▶ [EXTRACTED ENTRIES]:

********

Lemma resolveTenantId_ok number w t w' :
  resolveTenantId number w = (Ok (Some t), w') → w' = w ∧ owns_number w number t.
Proof.
  unfold resolveTenantId, find_many, gets. intros H. inv_ok.
  destruct (filter _ _) as [|[i r] [|]] eqn:E; [done| |done]. unfold mret, M_ret in H. inv_ok.
  split; [done|]. assert (∀ j r', (j, r') ∈ [(i, r)] ↔ integrations w' !! j = Some r' ∧
    carries_number number r') as Hx.
  { intros j r'. rewrite <-E, list_elem_of_filter, findMany_all. cbn [fst snd].
    rewrite has_number_spec, andb_true_iff, bool_decide_eq_true. unfold carries_number. naive_solver. }
  destruct (proj1 (Hx i r)) as [Hi Hc]; [by left|]. exists i, r. split_and!; [done..|].
  intros j r' Hj Hc'. assert ((j, r') ∈ [(i, r)]) as Hin by by apply Hx.
  apply list_elem_of_singleton in Hin. congruence.
Qed.

Lemma resolveTenantId_state number w o w' :
  resolveTenantId number w = (Ok o, w') → w' = w.
Proof.
  unfold resolveTenantId, find_many, gets. intros H. inv_ok.
  destruct (filter _ _) as [|[i r] [|]]; by w_inv.
Qed.

Lemma no_thread thread order w i r :
  findMany thread order (Some 1%nat) (d_tickets (w_db w)) = [] →
  rows_of d_tickets w !! i = Some r → thread i r = false.
Proof.
  intros Hnil Hi. destruct (thread i r) eqn:Ht; [|done].
  destruct (findMany_first thread order 1 _ i r Hi Ht) as [Hl _]; rewrite Hnil in *;
    [set_solver|done].
Qed.
(* ===== verification/TicketCommits.v ===== *)
(** * What a successful ticket command commits

    The change, its activity and audit records and the events it raised are stored
    together: one row of the ticket, one record of each log, and one pending outbox row per
    event.  Identifiers are fresh ([FreshIds]), so [skipDuplicates] skips nothing. *)

From stdpp Require Import pretty.
From Stdlib Require Import Ascii String QArith.
From S2P Require Import Prelude Store Js Errors Dates Domain Ticket Customer Tenant User.
From S2P Require Import Permissions Schema World Outbox Logs Frames Publish Repositories.
From S2P Require Import TicketService TicketFacts.

#[local] Open Scope string_scope.
#[local] Open Scope Z_scope.
#[local] Set Default Proof Using "Type*".

#[local] Notation outbox w := (rows_of d_outbox w).
#[local] Notation tickets w := (rows_of d_tickets w).

Section commits.
Context {Tbl : Type → Type} `{!Prisma Tbl}.
Implicit Types (w : World Tbl) (t : TicketEntity).

(** The database after the update of [t] with its records [a] and [b] was committed. *)
Record Committed w w' t (a : ActivityLogEntry) (b : AuditLogEntry) t' : Prop := {
  cm_row : ∃ r, tickets w !! t_id t = Some r ∧
    tickets w' = <[t_id t := ticket_update_data (Tbl:=Tbl) (w_now w) t r]> (tickets w) ∧
    t' = ticket_toDomain (t_id t) (ticket_update_data (Tbl:=Tbl) (w_now w) t r);
  cm_events : ∀ e, e ∈ t_events t → stored w' (w_now w) e;
  cm_outbox : ∀ i r, outbox w !! i = Some r → outbox w' !! i = Some r;
  cm_size : size (outbox w') = (size (outbox w) + length (t_events t))%nat;
  cm_activity : ∃ i, rows_of d_activities w !! i = None ∧
    rows_of d_activities w' = <[i := activity_row (w_now w) a]> (rows_of d_activities w);
  cm_audit : ∃ i, rows_of d_audits w !! i = None ∧
    rows_of d_audits w' = <[i := audit_row (w_now w) b]> (rows_of d_audits w);
}.

Lemma publish_stores t w u w' :
  FreshIds w → NoDup (ev_id <$> t_events t) → Forall (fresh_event w) (t_events t) →
  publishTicketEvents t w = (Ok u, w') →
  (∀ e, e ∈ t_events t → stored w' (w_now w) e) ∧
  (∀ i r, outbox w !! i = Some r → outbox w' !! i = Some r) ∧
  size (outbox w') = (size (outbox w) + length (t_events t))%nat.
Proof.
  intros Hf Hn He H. unfold publishTicketEvents, pullDomainEvents in H. cbn [fst] in H.
  change (b_domainEvents (t_base t)) with (t_events t) in H.
  destruct (enqueueMany_stores (t_events t) w Hf Hn He) as (w1 & E & _ & _ & Hs & Hr & Hz).
  rewrite E in H. inv_ok. split_and!; [done| |done]. intros i r Hi. apply Hr. by left.
Qed.

Lemma draw_rt_ok n w rt w' :
  draw_rt n w = (Ok rt, w') →
  rt = mkRt (w_now w) (λ k, w_uuid w (w_draws w + k)%nat) ∧ w' = w <| w_draws ::= Nat.add n |>.
Proof. unfold draw_rt. intros H. by inv_ok. Qed.
(* ===== verification/Channels.v ===== *)
(** * Messaging channels of a tenant

    [ChannelIntegrationService] ([src/application/tenant/services]): the WhatsApp number and
    the mail identity of an organization, the signing secret of a channel, its connection
    test, and the switch that lets it carry traffic.  The encryption of secrets and the
    deployment's shared providers are parameters. *)

From Stdlib Require Import Ascii String QArith.
From S2P Require Import Prelude Store Js Errors Domain Schema World Outbox Logs Frames Webhooks.

#[local] Open Scope string_scope.
#[local] Open Scope Z_scope.
#[local] Set Default Proof Using "Type*".

Inductive ChannelProvider := Whatsapp | Email.
#[export] Instance ChannelProvider_eq_dec : EqDecision ChannelProvider.
Proof. solve_decision. Defined.

Definition provider_string (p : ChannelProvider) : string :=
  match p with Whatsapp => "whatsapp" | Email => "email" end.

(** [ChannelConfig]: the fields of the two interfaces; what a provider does not have is
    [undefined]. *)
Record ChannelConfig := mkChannelConfig {
  cf_phoneNumber : option string;
  cf_displayName : option string;
  cf_fromName : option string;
  cf_replyTo : option string;
}.

Record ChannelTestResult := mkTestResult {
  tr_status : string;
  tr_checkedAt : string;
  tr_message : string;
}.

Record ChannelView := mkChannelView {
  cv_provider : string;
  cv_isEnabled : bool;
  cv_config : list (string * Json);
  cv_hasSigningSecret : bool;
  cv_secretRotatedAt : Json;
  cv_lastTest : Json;
  cv_sharedProviderConfigured : bool;
  cv_updatedAt : Z;
}.

(** How the mail server answers [verify()]: it settles, rejects, or does neither in time. *)
Inductive VerifyOutcome := Settles (reachable : bool) | Rejects (message : string) | Hangs.

(** The shared providers of the deployment ([SharedProviderStatus], [IEmailProvider]). *)
Record SharedProviders := mkShared {
  whatsappConfigured : bool;
  smtpHost : option string;
  sharedFrom : option string;
  verify : VerifyOutcome;
}.

(** [createSharedProviderStatus(…).emailConfigured]; a configuration that cannot be read is
    one without a host. *)
Definition emailConfigured (s : SharedProviders) : bool :=
  truthy (smtpHost s) && truthy (sharedFrom s).

Definition withTimeout (promise : VerifyOutcome) : result error bool :=
  match promise with
  | Settles b => Ok b
  | Rejects m => Err (PlainError m)
  | Hangs => Err (PlainError "Connection test timed out")
  end.

Definition readMetadata (r : IntegrationRow) : list (string * Json) :=
  match ig_metadata r with JObj fields => fields | _ => [] end.

(** [metadata.configVersion ?? 0] *)
Definition configVersion (metadata : list (string * Json)) : Q :=
  match get_field "configVersion" metadata with Some (JNum q) => q | _ => 0%Q end.

(** [metadata.testedConfigVersion], when it is there *)
Definition testedConfigVersion (metadata : list (string * Json)) : option Q :=
  match get_field "testedConfigVersion" metadata with Some (JNum q) => Some q | _ => None end.

(** [metadata.lastTest?.status] *)
Definition lastTestStatus (metadata : list (string * Json)) : option string :=
  match get_field "lastTest" metadata with Some (JObj fields) => text "status" fields | _ => None end.

(** The test that [setEnabled] makes. *)
Definition current_tested (metadata : list (string * Json)) : bool :=
  bool_decide (lastTestStatus metadata = Some "SUCCEEDED") &&
  match testedConfigVersion metadata with
  | Some v => Qeq_bool v (configVersion metadata)
  | None => false
  end.

Definition test_json (r : ChannelTestResult) : Json :=
  JObj [("status", jstr (tr_status r)); ("checkedAt", jstr (tr_checkedAt r));
        ("message", jstr (tr_message r))].

(** [/^\+\d{8,15}$/] *)
Definition e164 (s : string) : bool :=
  match s with
  | String c digits =>
      Ascii.eqb c "+" && (8 <=? str_length digits) && (str_length digits <=? 15)
      && str_forall is_digit digits
  | EmptyString => false
  end.

Definition normalizeConfig (provider : ChannelProvider) (config : ChannelConfig)
  : result error (list (string * Json)) :=
  match provider with
  | Whatsapp =>
      let phoneNumber := normalizePhone (default "" (cf_phoneNumber config)) in
      if e164 phoneNumber
      then Ok (("phoneNumber", jstr phoneNumber) :: opt_field "displayName" (cf_displayName config))
      else Err (validation_error "WhatsApp number must be in E.164 format")
  | Email =>
      Ok (opt_field "fromName" (cf_fromName config)
          ++ opt_field "replyTo" (toLowerCase <$> cf_replyTo config))%list
  end.

Definition config_fields (r : IntegrationRow) : list (string * Json) :=
  match ig_config r with JObj fields => fields | _ => [] end.

(** The number that [assertPhoneAvailable] compares, of a row of any organization. *)
Definition phone_of (r : IntegrationRow) : option string :=
  normalizePhone <$> text "phoneNumber" (config_fields r).

Section channels.
Context {Tbl : Type → Type} `{!Prisma Tbl}.
(** [EncryptionService.encrypt], as the text that is stored, and the deployment. *)
Context (encrypt : string → string) (shared : SharedProviders).

Definition is_channel (tenantId : string) (provider : ChannelProvider) (r : IntegrationRow) : bool :=
  bool_decide (ig_tenantId r = tenantId) && bool_decide (ig_provider r = provider_string provider).

Definition find_channel (tenantId : string) (provider : ChannelProvider)
  : W Tbl (option (string * IntegrationRow)) :=
  find_first d_integrations (λ _ r, is_channel tenantId provider r).

Definition find (tenantId : string) (provider : ChannelProvider) : W Tbl (string * IntegrationRow) :=
  integration ← find_channel tenantId provider;
  match integration with
  | Some integration => mret integration
  | None => throw (NotFoundError "Integration" (Some (provider_string provider)))
  end.

Definition assertPhoneAvailable (tenantId phoneNumber : string) : W Tbl unit :=
  others ← find_many d_integrations
    (λ _ r, bool_decide (ig_provider r = "whatsapp") && negb (bool_decide (ig_tenantId r = tenantId)))
    (λ _, 0) None;
  let target := normalizePhone phoneNumber in
  if existsb (λ kr, bool_decide (phone_of kr.2 = Some target)) others
  then throw (ConflictError "This WhatsApp number is used by another organization")
  else mret ().

Definition channel_view (r : IntegrationRow) : ChannelView :=
  let metadata := readMetadata r in
  mkChannelView (ig_provider r) (ig_isEnabled r) (config_fields r) (truthy (ig_webhookSecret r))
    (default JNull (get_field "secretRotatedAt" metadata))
    (default JNull (get_field "lastTest" metadata))
    (if bool_decide (ig_provider r = "whatsapp") then whatsappConfigured shared
     else emailConfigured shared)
    (ig_updatedAt r).

Definition channel_audit (actorId tenantId action resourceId : string) (detail : list (string * Json))
  : W Tbl unit :=
  audit_create (mkAudit (Some tenantId) (Some actorId) None action "integrations" (Some resourceId)
    None (Some detail) None None []).

(** [findMany]; both providers sort by name. *)
Definition list_channels (tenantId : string) : W Tbl (list ChannelView) :=
  integrations ← find_many d_integrations
    (λ _ r, bool_decide (ig_tenantId r = tenantId) && includes ["whatsapp"; "email"] (ig_provider r))
    (λ kr, if bool_decide (ig_provider kr.2 = "email") then 0 else 1) None;
  mret (map (λ kr, channel_view kr.2) integrations).

Definition get (tenantId : string) (provider : ChannelProvider) : W Tbl ChannelView :=
  '(_, r) ← find tenantId provider; mret (channel_view r).

(** [upsert] on the unique pair (organization, provider). *)
Definition upsert_channel (tenantId : string) (provider : ChannelProvider) (config metadata : Json)
  : W Tbl (string * IntegrationRow) :=
  i ← draw;
  now ← get_now;
  existing ← find_channel tenantId provider;
  match existing with
  | Some (j, _) =>
      r ← update_one d_integrations j (λ r, r <| ig_isEnabled := false |> <| ig_config := config |>
        <| ig_metadata := metadata |> <| ig_updatedAt := now |>);
      mret (j, r)
  | None =>
      let r := mkIntegrationRow tenantId (provider_string provider) false config None None None
                 metadata now now in
      _ ← create_row d_integrations (λ _ r, is_channel tenantId provider r)
            (λ db, refers (d_tenants db) (Some tenantId)) i r;
      mret (i, r)
  end.

Definition configure (actorId tenantId : string) (provider : ChannelProvider) (config : ChannelConfig)
  : W Tbl ChannelView :=
  normalized ← lift (normalizeConfig provider config);
  _ ← match provider with
      | Whatsapp => assertPhoneAvailable tenantId (default "" (text "phoneNumber" normalized))
      | Email => mret ()
      end;
  existing ← find_channel tenantId provider;
  let metadata := match existing with Some (_, r) => readMetadata r | None => [] end in
  let nextMetadata := set_field "configVersion" (JNum (configVersion metadata + 1)) metadata in
  '(i, integration) ← upsert_channel tenantId provider (JObj normalized) (JObj nextMetadata);
  _ ← channel_audit actorId tenantId (if existing then "UPDATE" else "CREATE") i
        [("provider", jstr (provider_string provider)); ("config", JObj normalized)];
  mret (channel_view integration).

Definition rotateSecret (actorId tenantId : string) (provider : ChannelProvider)
  : W Tbl (string * string) :=
  '(i, integration) ← find tenantId provider;
  secret ← draw;
  now ← get_now;
  let rotatedAt := toISOString now in
  _ ← update_one d_integrations i (λ r, r <| ig_webhookSecret := Some (encrypt secret) |>
        <| ig_metadata := JObj (set_field "secretRotatedAt" (jstr rotatedAt) (readMetadata integration)) |>
        <| ig_updatedAt := now |>);
  _ ← channel_audit actorId tenantId "UPDATE" i
        [("provider", jstr (provider_string provider)); ("secretRotated", JBool true)];
  mret (secret, rotatedAt).

Definition runTest (integration : IntegrationRow) : W Tbl string :=
  if bool_decide (ig_provider integration = "whatsapp") then
    if negb (whatsappConfigured shared)
    then throw (PlainError "Shared WhatsApp provider credentials are not configured")
    else
      let phoneNumber := default "" (text "phoneNumber" (config_fields integration)) in
      if negb (e164 phoneNumber) then throw (PlainError "WhatsApp number must be in E.164 format")
      else
        _ ← assertPhoneAvailable (ig_tenantId integration) phoneNumber;
        mret "Shared WhatsApp provider is configured and the number is routable"
  else
    if negb (emailConfigured shared) then throw (PlainError "Shared email provider is not configured")
    else
      reachable ← lift (withTimeout (verify shared));
      if reachable : bool then mret "Email provider accepted the connection"
      else throw (PlainError "Email provider rejected the connection").

(** [test] up to the answer of the provider, which takes up to five seconds. *)
Definition test_check (tenantId : string) (provider : ChannelProvider)
  : W Tbl (string * IntegrationRow * ChannelTestResult) :=
  '(i, integration) ← find tenantId provider;
  result ← try_catch
    (message ← runTest integration;
     now ← get_now; mret (mkTestResult "SUCCEEDED" (toISOString now) message))
    (λ error, now ← get_now; mret (mkTestResult "FAILED" (toISOString now) (Errors.message error)));
  mret (i, integration, result).

(** The rest of [test]: the result is written into the metadata read before the check. *)
Definition tested_metadata (metadata : list (string * Json)) (result : ChannelTestResult)
  : list (string * Json) :=
  let metadata' := set_field "lastTest" (test_json result) metadata in
  if bool_decide (tr_status result = "SUCCEEDED")
  then set_field "testedConfigVersion" (JNum (configVersion metadata)) metadata'
  else metadata'.

Definition test_write (actorId tenantId : string) (provider : ChannelProvider)
    (checked : string * IntegrationRow * ChannelTestResult) : W Tbl ChannelTestResult :=
  let '(i, integration, result) := checked in
  now ← get_now;
  _ ← update_one d_integrations i (λ r, r <| ig_lastSyncAt := Some now |>
        <| ig_metadata := JObj (tested_metadata (readMetadata integration) result) |>
        <| ig_updatedAt := now |>);
  _ ← channel_audit actorId tenantId "UPDATE" i
        [("provider", jstr (provider_string provider)); ("connectionTest", jstr (tr_status result))];
  mret result.

Definition test (actorId tenantId : string) (provider : ChannelProvider) : W Tbl ChannelTestResult :=
  checked ← test_check tenantId provider;
  test_write actorId tenantId provider checked.

Definition setEnabled (actorId tenantId : string) (provider : ChannelProvider) (enabled : bool)
  : W Tbl ChannelView :=
  '(i, integration) ← find tenantId provider;
  _ ← (if enabled then
         if negb (current_tested (readMetadata integration))
         then throw (ConflictError "Run a successful connection test of the current configuration first")
         else
           match provider with
           | Whatsapp =>
               match text "phoneNumber" (config_fields integration) with
               | Some phoneNumber => assertPhoneAvailable tenantId phoneNumber
               | None => throw (PlainError "TypeError")
               end
           | Email => mret ()
           end
       else mret ());
  now ← get_now;
  updated ← update_one d_integrations i
              (λ r, r <| ig_isEnabled := enabled |> <| ig_updatedAt := now |>);
  _ ← channel_audit actorId tenantId "UPDATE" i
        [("provider", jstr (provider_string provider)); ("isEnabled", JBool enabled)];
  mret (channel_view updated).

(** [delete]: P2025 when the row is gone. *)
Definition remove (actorId tenantId : string) (provider : ChannelProvider) : W Tbl unit :=
  '(i, _) ← find tenantId provider;
  n ← delete_many d_integrations (λ j _, bool_decide (j = i));
  _ ← (if n =? 0 then throw (PrismaError "P2025" "Record to delete does not exist.") else mret ());
  channel_audit actorId tenantId "DELETE" i [("provider", jstr (provider_string provider))].

(** A quote, a backslash, a line break or an angle bracket. *)
Definition unsafe_in_name (c : ascii) : bool :=
  (code c =? 34) || (code c =? 92) || (code c =? 13) || (code c =? 10)
  || Ascii.eqb c "<" || Ascii.eqb c ">".

Definition sender_name (fromName : string) : string :=
  trim (str_flat_map (λ c, if unsafe_in_name c then "" else String c "") fromName).

Definition resolveEmailIdentity (tenantId : string)
  : W Tbl (option (option string * option string)) :=
  integration ← find_channel tenantId Email;
  match integration with
  | Some (_, r) =>
      if ig_isEnabled r then
        match text "fromName" (config_fields r) with
        | Some fromName =>
            let name := sender_name fromName in
            let quote := String (of_code 34) "" in
            mret (Some (if str_truthy name
                        then Some (quote ++ name ++ quote ++ " <" ++ default "undefined" (sharedFrom shared) ++ ">")
                        else None, text "replyTo" (config_fields r)))
        | None => throw (PlainError "TypeError")
        end
      else mret None
  | None => mret None
  end.

(** [listAll]; [order] stands for the database's order of tenant and provider. *)
Definition listAll (order : string * IntegrationRow → Z) (tenantId provider : option string)
  : W Tbl (list (string * string * ChannelView)) :=
  let same (o : option string) (s : string) := negb (truthy o) || bool_decide (o = Some s) in
  integrations ← find_many d_integrations
    (λ _ r, same tenantId (ig_tenantId r) && same provider (ig_provider r)) order (Some 500%nat);
  mret (map (λ '(i, r), (i, ig_tenantId r, channel_view r)) integrations).
End channels.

********

▶ [EXERCISE DIRECTIONS]: Print again the lines of the entries above that fall between the line holding "Record SharedProviders := mkShared" and the line holding "truthy (smtpHost s)", inclusive, exactly as they stand.

▶ [SOLUTION]:
Record SharedProviders := mkShared {
  whatsappConfigured : bool;
  smtpHost : option string;
  sharedFrom : option string;
  verify : VerifyOutcome;
}.

(** [createSharedProviderStatus(…).emailConfigured]; a configuration that cannot be read is
    one without a host. *)
Definition emailConfigured (s : SharedProviders) : bool :=
  truthy (smtpHost s) && truthy (sharedFrom s).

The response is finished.